第14話
雨が2人に打ちつけていた。しばらく沈黙が続いていたが、飛鳥が唐突に大声を出した。
飛鳥「なのに…!なのに!優暉がやっと私のものになったと思ったのに…!優暉は私のことを見てくれない!偽りの愛を注いでいた未央奈ばかり見てる!!」
優暉「それは…俺が未央奈を…」
飛鳥「そんなこと知ってる!『 優暉が何をしたって受け入れるから』って私は付き合い始めたあの日に言った。私は受け入れるのに、優暉は受け入れてくれない。私を見てってお願いもした。なのに、なのに…。優暉は私のものなの。誰にも渡さない」
飛鳥は優暉の方へ足を踏み出した。
飛鳥「優暉は私のもの。私は優暉のもの。

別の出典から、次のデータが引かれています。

Lemma push_sim h l cmd : history_rel h l →
  ∃ h', h_push h cmd = Some h' ∧ history_rel h' (recall_spec l (RPush cmd)).1.
Proof.
  intros HR. pose proof (is_last_sim h l cmd HR) as Hl. pose proof HR as (H1 & H2 & H3 & H4 & H5 & H6).
  unfold h_push. destruct cmd as [|c cmd]; [by exists h|]. set (cmd' := c :: cmd) in *.
  change (length cmd' =? 0)%nat with false. cbn iota. rewrite Hl. cbn [mbind option_bind].
  replace (recall_spec l (RPush cmd')) with
    (if bool_decide (last (log l) = Some cmd') then (mkLog (log l) (length (log l)), @None (list Z))
     else (mkLog (log l ++ [take 255 cmd']) (length (log l) + 1), None)) by done.
  case_bool_decide as Hd.
  { eexists. split; [done|]. repeat split; cbn; done. }
  unfold CAPACITY. rewrite H4. set (n := length (log l)) in *. assert (Hn : (n mod 32 < 32)%nat) by (apply Nat.mod_upper_bound; lia).
  destruct (lookup_lt_is_Some_2 (entries h) (n mod 32)%nat) as [entry He]; [lia|].
  pose proof (Forall_lookup_1 _ _ _ _ H3 He) as Hlen. cbn in Hlen. rewrite He. cbn [mbind option_bind].
  change (MAX_LINE_LENGTH - 1)%nat with 255%nat. set (len := Nat.min (length cmd') 255).
  unfold copy_into. destruct (Nat.leb_spec len (length entry)), (Nat.leb_spec len (length cmd')); try (unfold len in *; lia).
  cbn [mbind option_bind andb]. rewrite !store_lookup by lia. cbn [mbind option_bind].
  eexists. split; [done|]. cbn [fst].
  set (entry' := take len cmd' ++ drop len entry).
  assert (Hlen' : length entry' = 256%nat) by (unfold entry'; rewrite length_app, length_take, length_drop; lia).
  repeat split; cbn [entries lengths h_count h_index reset_navigation set_index log pos]; rewrite ?length_insert, ?length_app; try done; [by apply Forall_insert|].
  intros i Hi. cbn [length] in Hi. unfold stored. cbn [entries lengths reset_navigation set_index].
  destruct (decide (i = n)) as [->|Hne].
  - rewrite !list_lookup_insert_eq by lia. cbn [mbind option_bind].
    destruct (Nat.leb_spec len (length entry')); [|unfold len in *; lia].
    rewrite list_lookup_middle by done. f_equal. unfold entry'. rewrite take_app_le by (rewrite length_take; lia).
    rewrite take_take, Nat.min_id. unfold len. destruct (Nat.min_spec (length cmd') 255) as [[? ->]|[? ->]]; [|done].
    by rewrite !take_ge by lia.
  - rewrite !list_lookup_insert_ne by (apply not_eq_sym, mod_window; lia).
    rewrite lookup_app_l by lia. apply H6. lia.
Qed.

それでいいじゃない。私は優暉を断罪するつもりなんか更々無い。人殺しの優暉を愛してあげられるのは世界で私しかいないんだよ?それに気づいてよ。何なら、私も優暉に殺されたって良い。それで優暉の中に生き続けられるなら。優暉に思われ続けるなら」
優暉は飛鳥の歪んだ愛に恐怖さえ覚えた。そして優暉は嫌悪に満ちた目を飛鳥に向けた。
飛鳥「そう…その目だよ。愛してもらえないんだったら、別の方法で優暉の中で生きる。さぁ、私を嫌いになって!もっと私を憎悪に満ちた目で見て!その視線で私を灼いて…!!私を殺して…!!」
優暉「ふざけんな!!そんなことできるわけねぇだろ!」
飛鳥「するんだよ、優暉は。私がそうさせるから」
3年前の未央奈と同じ台詞を飛鳥が言った。
飛鳥「『 俺は何も悪くない。俺は何も悪くない。』だっけ?そんなわけないじゃん。優暉は未央奈を殺したんだよ。その手で。その偽善で!」
優暉の中で何かが渦巻いている。優暉に猛烈な吐き気が襲う…。
優暉「ち、違う!あれは俺じゃない。俺じゃ…」
飛鳥「優暉だよ」
飛鳥が静かに言い放つ。そして再び口を開く。
飛鳥「人殺し」
優暉の理性が弾け飛んだ。優暉は飛鳥を屋上から突き落とした。が、その瞬間に飛鳥は優暉の腕をつかむ。全てがスローモーションに感じられる世界で飛鳥が満面の笑みで言った。
飛鳥「これで、優暉は私のもの。私は優暉のもの。やっと…やっと1つになれる…」
2人の眼前には水たまりのできた黒いアスファルトが迫っていたー。